A Consumer Brands Association study predicted a steady continuation of elevated demand into the fourth quarter of 2021, moderating costs for the consumer packaged goods (CPG) industry.
“For 19 months, demand has steadily increased, rising beyond levels not seen since the shelf-clearing panic at the start of the pandemic,” Geoff Freeman, president, CEO, Consumer Brands Association says. “Today, however, the shelves aren’t empty. Despite a supply chain in crisis, a labor shortage and historic inflation, the CPG industry has learned, adapted and gone to incredible lengths to meet consumer demand.”
- According to the Bureau of Labor Statistics, CPG demand in the third quarter of 2021 was up by 1.8% from the previous quarter.

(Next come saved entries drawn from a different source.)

(* ===== verification/BuildPolicy.v ===== *)
(** The build policy of the firmware images: the release flag and the vendor key an image
    embeds ([aegis-build-support/src/lib.rs], used by the build script of the firmware). *)

From S2P Require Import Prelude Text.

Local Open Scope Z_scope.

Definition DEV_VENDOR_PUBLIC_KEY : bytes := [
  0x04; 0x6b; 0x17; 0xd1; 0xf2; 0xe1; 0x2c; 0x42; 0x47; 0xf8; 0xbc; 0xe6; 0xe5; 0x63; 0xa4; 0x40;
  0xf2; 0x77; 0x03; 0x7d; 0x81; 0x2d; 0xeb; 0x33; 0xa0; 0xf4; 0xa1; 0x39; 0x45; 0xd8; 0x98; 0xc2;
  0x96; 0x4f; 0xe3; 0x42; 0xe2; 0xfe; 0x1a; 0x7f; 0x9b; 0x8e; 0xe7; 0xeb; 0x4a; 0x7c; 0x0f; 0x9e;
  0x16; 0x2b; 0xce; 0x33; 0x57; 0x6b; 0x31; 0x5e; 0xce; 0xcb; 0xb6; 0x40; 0x68; 0x37; 0xbf; 0x51;
  0xf5].
Definition HEX_LEN : Z := 130.
Record VendorKey := { key_bytes : bytes; is_dev : bool }.

(** The error messages. *)
Inductive PolicyError :=
| BadReleaseFlag (value : str)
| DevelopmentKey
| KeyLength (n : Z)
| NotHex (index : Z)
| NotUncompressed.

Definition parse_release_flag (value : option str) : result PolicyError bool :=
  match value with
  | None => Ok false
  | Some value =>
    let trimmed := trim value in
    if len trimmed =? 0 then Ok false else
    if bytes_eqb trimmed (lit "1") then Ok true else
    if eq_ignore_ascii_case trimmed (lit "false") || bytes_eqb trimmed (lit "0") then Ok false else
    Err (BadReleaseFlag trimmed)
  end.

Definition finish (key : bytes) (release : bool) : result PolicyError VendorKey :=
  let is_dev := bytes_eqb key DEV_VENDOR_PUBLIC_KEY in
  if is_dev && release then Err DevelopmentKey else Ok {| key_bytes := key; is_dev := is_dev |}.

(** The loop over the 65 bytes of the output. *)
Fixpoint hex_loop (value : bytes) (indices : list Z) (out : bytes) : result PolicyError bytes :=
  match indices with
  | [] => Ok out
  | index :: indices =>
    hex ← str_slice value (index * 2) (index * 2 + 2);
    if negb (forallb is_ascii_hexdigit hex) then Err (NotHex index) else
    byte ← ok_or (hex_byte hex) (NotHex index);
    hex_loop value indices (out ++ [byte])
  end.
Definition parse_sec1_hex (value : str) : result PolicyError bytes :=
  let value := as_bytes value in
  if negb (len value =? HEX_LEN) then Err (KeyLength (len value)) else
  out ← hex_loop value (seqZ 0 65) [];
  if negb (byte_at out 0 =? 0x04) then Err NotUncompressed else Ok out.

Definition resolve_vendor_key (env_value : option str) (release : bool) : result PolicyError VendorKey :=
  let trimmed := match env_value with Some v => trim v | None => [] end in
  if len trimmed =? 0 then finish DEV_VENDOR_PUBLIC_KEY release else
  bytes ← parse_sec1_hex trimmed;
  finish bytes release.

(** [std::env::var(..).ok()]: a variable that is not Unicode counts as absent. *)
Inductive EnvVar := Unset | NotUnicode | Var (value : str).
Definition env_ok (v : EnvVar) : option str := match v with Var s => Some s | _ => None end.
(** The key the build script embeds; every error aborts the build. *)
Definition embedded_key (aegis_release vendor_pubkey : EnvVar) : result PolicyError VendorKey :=
  release ← parse_release_flag (env_ok aegis_release);
  resolve_vendor_key (env_ok vendor_pubkey) release.

(** * What is embedded *)
(** The reference: two hexadecimal digits per byte. *)
Fixpoint unhex (b : bytes) : option bytes :=
  match b with
  | [] => Some []
  | h :: l :: b => x ← hex_digit h; y ← hex_digit l; r ← unhex b; Some (x * 16 + y :: r)
  | _ => None
  end.
Lemma hex_is_boundary b d : hex_digit b = Some d -> negb (Z.land b 0xC0 =? 0x80) = true.
Proof.
  intros Hb. assert (Hr : 48 <= b < 103) by (revert Hb; unfold hex_digit; repeat case_match; intros; simplify_eq; lia).
  assert (Hall : forallb (fun b => negb (Z.land b 0xC0 =? 0x80)) (seqZ 48 55) = true) by (vm_compute; reflexivity).
  rewrite forallb_forall in Hall. apply Hall. apply list_elem_of_In, elem_of_seqZ. lia.
Qed.
Lemma unhex_cons h l b : unhex (h :: l :: b) = (x ← hex_digit h; y ← hex_digit l; r ← unhex b; Some (x * 16 + y :: r)).
Proof. done. Qed.
Lemma unhex_head h b d : unhex (h :: b) = Some d -> exists x, hex_digit h = Some x.
Proof. destruct b as [|l b]; [done|]. cbn [unhex]. destruct (hex_digit h); [eauto|discriminate]. Qed.
(** Slicing between pairs succeeds or the text is not hexadecimal. *)
Lemma hex_slice_pair {E} pre h l b i : len pre = i * 2 ->
  str_slice (E := E) (pre ++ h :: l :: b) (i * 2) (i * 2 + 2) = Ok [h; l] \/
  str_slice (E := E) (pre ++ h :: l :: b) (i * 2) (i * 2 + 2) = Panic /\ unhex (h :: l :: b) = None.
Proof.
  intros Hl. assert (Hs : slice (pre ++ h :: l :: b) (i * 2) (i * 2 + 2) = [h; l]).
  { change (h :: l :: b) with ([h; l] ++ b). apply slice_app_exact; [done|]. rewrite Hl. done. }
  unfold str_slice. rewrite Hs. replace (i * 2 <=? i * 2 + 2) with true by lia. cbn [andb].
  destruct (is_char_boundary _ (i * 2)) eqn:B1; [|right]; cbn [andb].
  2: { split; [done|]. destruct (unhex (h :: l :: b)) eqn:E1; [|done]. apply unhex_head in E1 as [x Hx]. apply hex_is_boundary in Hx.
       unfold is_char_boundary in B1. rewrite !orb_false_iff, andb_false_iff in B1. destruct B1 as [_ [B1|B1]].
       - rewrite len_app, !len_cons in B1. pose proof (len_nonneg b). lia.
       - unfold byte_at in B1. rewrite app_nth2 in B1 by (unfold len in Hl; lia).
         replace (Z.to_nat (i * 2) - length pre)%nat with 0%nat in B1 by (unfold len in Hl; lia). cbn in B1. congruence. }
  destruct (is_char_boundary _ (i * 2 + 2)) eqn:B2; [by left|right]. split; [done|].
  unfold is_char_boundary in B2. rewrite !orb_false_iff, andb_false_iff, len_app, !len_cons in B2. destruct B2 as [[_ B0] B2].
  destruct b as [|h2 b]; [change (len (@nil Z)) with 0 in B0; lia|]. rewrite unhex_cons.
  destruct (unhex (h2 :: b)) eqn:E1; [|by destruct (hex_digit h), (hex_digit l)]. apply unhex_head in E1 as [x Hx]. apply hex_is_boundary in Hx.
  destruct B2 as [B2|B2]; [rewrite len_cons in B2; pose proof (len_nonneg b); lia|].
  unfold byte_at in B2. rewrite app_nth2 in B2 by (unfold len in Hl; lia).
  replace (Z.to_nat (i * 2 + 2) - length pre)%nat with 2%nat in B2 by (unfold len in Hl; lia). cbn in B2. congruence.
Qed.
Lemma hex_loop_spec n : forall pre b i out, len pre = i * 2 -> length b = (2 * n)%nat ->
  match hex_loop (pre ++ b) (seqZ i (Z.of_nat n)) out with
  | Ok r => exists d, unhex b = Some d /\ r = out ++ d /\ length d = n
  | _ => unhex b = None
  end.
Proof.
  induction n as [|n IH]; intros pre b i out Hp Hb.
  { destruct b; [|done]. cbn. exists []. by rewrite app_nil_r. }
  destruct b as [|h [|l b]]; [cbn in Hb; lia..|]. rewrite Nat2Z.inj_succ, seqZ_cons, Z.pred_succ by lia. cbn [hex_loop].
  destruct (hex_slice_pair (E := PolicyError) pre h l b i Hp) as [->|[-> Hn]]; [|exact Hn]. unfold mbind, result_bind. cbn [forallb andb].
  unfold is_ascii_hexdigit. rewrite unhex_cons. destruct (hex_digit h) as [x|] eqn:Eh; [|done].
  destruct (hex_digit l) as [y|] eqn:El; [|done]. cbn [andb negb]. rewrite (hex_byte_pair h l x y Eh El). cbn [ok_or].
  specialize (IH (pre ++ [h; l]) b (Z.succ i) (out ++ [x * 16 + y])). rewrite <- app_assoc in IH. cbn [app] in IH.
  assert (Hp' : len (pre ++ [h; l]) = Z.succ i * 2) by (rewrite len_app; change (len [h; l]) with 2; lia).
  specialize (IH Hp' ltac:(cbn in Hb; lia)). destruct (hex_loop _ _ _) as [r|e|].
  - destruct IH as (d & -> & -> & Hd). exists (x * 16 + y :: d). cbn. by rewrite <- app_assoc, Hd.
  - by rewrite IH.
  - by rewrite IH.
Qed.

Lemma unhex_length b : forall d, unhex b = Some d -> length b = (2 * length d)%nat.
Proof.
  enough (forall n b d, (length b <= n)%nat -> unhex b = Some d -> length b = (2 * length d)%nat) by eauto.
  intros n. clear b. induction n as [|n IH]; intros [|h [|l b]] d Hn; try (by intros [= <-] || done); [cbn in Hn; lia|].
  rewrite unhex_cons. destruct (hex_digit h), (hex_digit l); cbn; try done. destruct (unhex b) as [r|] eqn:E; [|done].
  intros [= <-]. cbn in *. rewrite (IH b r) by (done || lia). lia.
Qed.
(** A text is a key: 65 bytes in hexadecimal, the point uncompressed. *)
Definition is_key (s : str) (k : bytes) : Prop := unhex (as_bytes s) = Some k /\ len k = 65 /\ byte_at k 0 = 4.
Lemma parse_sec1_spec s :
  match parse_sec1_hex s with Ok k => is_key s k | _ => forall k, ~ is_key s k end.
Proof.
  unfold parse_sec1_hex, HEX_LEN. destruct (len (as_bytes s) =? 130) eqn:El; cbn [negb].
  2: { intros k (Hu & Hl & _). apply unhex_length in Hu. unfold len in *. lia. }
  pose proof (hex_loop_spec 65 [] (as_bytes s) 0 [] eq_refl ltac:(unfold len in El; lia)) as Hs. cbn [app] in Hs.
  change (Z.of_nat 65) with 65 in Hs. unfold mbind, result_bind. destruct (hex_loop _ _ _) as [r|e|].
  - destruct Hs as (d & Hu & -> & Hd). cbn [app]. destruct (byte_at d 0 =? 4) eqn:E4; cbn [negb].
    + split; [done|]. split; [unfold len; lia|lia].
    + intros k (Hk & _ & H4). rewrite Hu in Hk. injection Hk as <-. lia.
  - intros k (Hk & _). congruence.
  - intros k (Hk & _). congruence.
Qed.
(** What the vendor key variable says. *)
Definition given (v : EnvVar) : str := match env_ok v with Some s => trim s | None => [] end.
(** The gate is on; the flag is unreadable. *)
Definition gated (v : EnvVar) : Prop := exists s, v = Var s /\ trim s = lit "1".
Definition bad_flag (v : EnvVar) : Prop := exists s, v = Var s /\ trim s <> [] /\ trim s <> lit "1" /\ trim s <> lit "0" /\
  to_ascii_lowercase (trim s) <> lit "false".
Lemma flag_spec v :
  match parse_release_flag (env_ok v) with
  | Ok true => gated v
  | Ok false => ~ gated v /\ ~ bad_flag v
  | Err _ => bad_flag v
  | Panic => False
  end.
Proof.
  unfold parse_release_flag. destruct v as [| |s]; cbn [env_ok]; [split; by intros (? & ? & ?)..|].
  destruct (len (trim s) =? 0) eqn:E0.
  { assert (trim s = []) as Hn by (apply len_zero; lia). split; intros (s' & [= <-] & Hs); [by rewrite Hn in Hs|by destruct Hs]. }
  assert (Hne : trim s <> []) by (intros Hn; rewrite Hn in E0; done). unfold eq_ignore_ascii_case.
  change (to_ascii_lowercase (lit "false")) with (lit "false").
  destruct (bytes_eqb (trim s) (lit "1")) eqn:E1.
  { apply bool_decide_eq_true in E1. by exists s. }
  apply bool_decide_eq_false in E1.
  destruct (bytes_eqb (to_ascii_lowercase (trim s)) (lit "false")) eqn:Ef; cbn [orb].
  { apply bool_decide_eq_true in Ef. split; intros (s' & [= <-] & Hs); [done|by destruct Hs as (_ & _ & _ & Hs)]. }
  apply bool_decide_eq_false in Ef. destruct (bytes_eqb (trim s) (lit "0")) eqn:Ez.
  { apply bool_decide_eq_true in Ez. split; intros (s' & [= <-] & Hs); [done|by destruct Hs as (_ & _ & Hs & _)]. }
  apply bool_decide_eq_false in Ez. by exists s.
Qed.

(** C12. What a firmware image trusts.  The build embeds a vendor key only when the release
    flag reads 1, 0, false or nothing; the key is the development key exactly when it is
    marked so; it is otherwise the 65-byte uncompressed point written in hexadecimal in
    the variable, and the development key stands in only when nothing was given.  With
    the flag at 1 the development key is never embedded, whether omitted or passed in
    any spelling.  The build fails only for an unreadable flag, for a text that is not
    such a point, and for the development key in a release. *)
Theorem vendor_key_policy release vendor :
  match embedded_key release vendor with
  | Ok k =>
    ~ bad_flag release /\ (is_dev k = true <-> key_bytes k = DEV_VENDOR_PUBLIC_KEY) /\
    (gated release -> key_bytes k <> DEV_VENDOR_PUBLIC_KEY) /\
    (given vendor = [] /\ key_bytes k = DEV_VENDOR_PUBLIC_KEY \/ is_key (given vendor) (key_bytes k))
  | _ =>
    bad_flag release \/ given vendor <> [] /\ (forall k, ~ is_key (given vendor) k) \/
    gated release /\ (given vendor = [] \/ is_key (given vendor) DEV_VENDOR_PUBLIC_KEY)
  end.
Proof.
  unfold embedded_key. pose proof (flag_spec release) as Hflag. unfold mbind at 1, result_bind.
  destruct (parse_release_flag (env_ok release)) as [rel|e|]; [|by left|done].
  assert (Hbad : ~ bad_flag release).
  { destruct rel; [|apply Hflag]. destruct Hflag as (s & -> & Hs). intros (s' & [= <-] & _ & Hs' & _). done. }
  assert (Hfin : forall k, match finish k rel with
    | Ok v => key_bytes v = k /\ (is_dev v = true <-> k = DEV_VENDOR_PUBLIC_KEY) /\ (gated release -> k <> DEV_VENDOR_PUBLIC_KEY)
    | _ => gated release /\ k = DEV_VENDOR_PUBLIC_KEY end).
  { intros k. unfold finish. destruct (bytes_eqb k _) eqn:E; [apply bool_decide_eq_true in E|apply bool_decide_eq_false in E]; cbn [andb].
    - destruct rel; [by split|]. cbn. split; [done|]. split; [done|]. by intros Hg%(proj1 Hflag).
    - cbn. done. }
  unfold resolve_vendor_key. fold (given vendor). destruct (len (given vendor) =? 0) eqn:E0.
  - assert (Hn : given vendor = []) by (apply len_zero; lia). specialize (Hfin DEV_VENDOR_PUBLIC_KEY).
    destruct (finish _ _) as [v|e|]; [|right; right; destruct Hfin; auto..]. destruct Hfin as (Hk & Hd & Hg). by rewrite Hk; auto 6.
  - assert (Hn : given vendor <> []) by (intros Hn; by rewrite Hn in E0). pose proof (parse_sec1_spec (given vendor)) as Hp.
    destruct (parse_sec1_hex (given vendor)) as [k|e|]; [|right; left; done..]. specialize (Hfin k). cbn [mbind result_bind].
    destruct (finish k rel) as [v|e|]; [destruct Hfin as (-> & Hd & Hg); auto 6|right; right; destruct Hfin as [Hg ->]; auto..].
Qed.

(** Executions: a production key, the development key refused in a release. *)
Module PolicyDemo.
Definition hex_of (k : bytes) : str := concat (map hex2 k).
Definition production : bytes := 4 :: replicate 64 0xA1.
Example policy_demo :
  embedded_key (Var (lit " 1 ")) (Var (hex_of production ++ lit " ")) = Ok {| key_bytes := production; is_dev := false |} /\
  embedded_key (Var (lit "1")) (Var (hex_of DEV_VENDOR_PUBLIC_KEY)) = Err DevelopmentKey /\
  embedded_key (Var (lit "1")) (Var (lit "  ")) = Err DevelopmentKey /\
  embedded_key (Var (lit "yes")) Unset = Err (BadReleaseFlag (lit "yes")) /\
  embedded_key Unset Unset = Ok {| key_bytes := DEV_VENDOR_PUBLIC_KEY; is_dev := true |}.
Proof. vm_compute. auto. Qed.
(** A flag that is not Unicode reads as absent. *)
Example unreadable_flag : embedded_key NotUnicode Unset = Ok {| key_bytes := DEV_VENDOR_PUBLIC_KEY; is_dev := true |}.
Proof. vm_compute. reflexivity. Qed.
(** A text of the right length cut inside a character panics. *)
Example split_character : embedded_key Unset (Var (48 :: 0xE9 :: replicate 127 48)) = Panic.
Proof. vm_compute. reflexivity. Qed.
End PolicyDemo.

- Demand surpassed the March 2020 panic that cleared store shelves in both August and September. The wave of demand showed the shift in American behaviors and consumption habits following the COVID-19 pandemic.
- Wholesale costs have hit record highs, with an 8.6% annual increase in October, alone.
- Consumer Brands forecasts a slight slowdown in wholesale costs for food manufacturing, but one that is still 10.5-12% higher than the year prior. Had COVID-19 not happened, it would have been at 1.3% following pre-pandemic norms.
- Year-over-year prices have increased dramatically for commodities such as wheat (64%), aluminum (88%) and ethyl alcohol (62%).
“How fast and how much those costs moderate will be based on supply chain bottlenecks easing and the labor force growing,” Freeman adds. “Only then will companies — and consumers — see price relief.”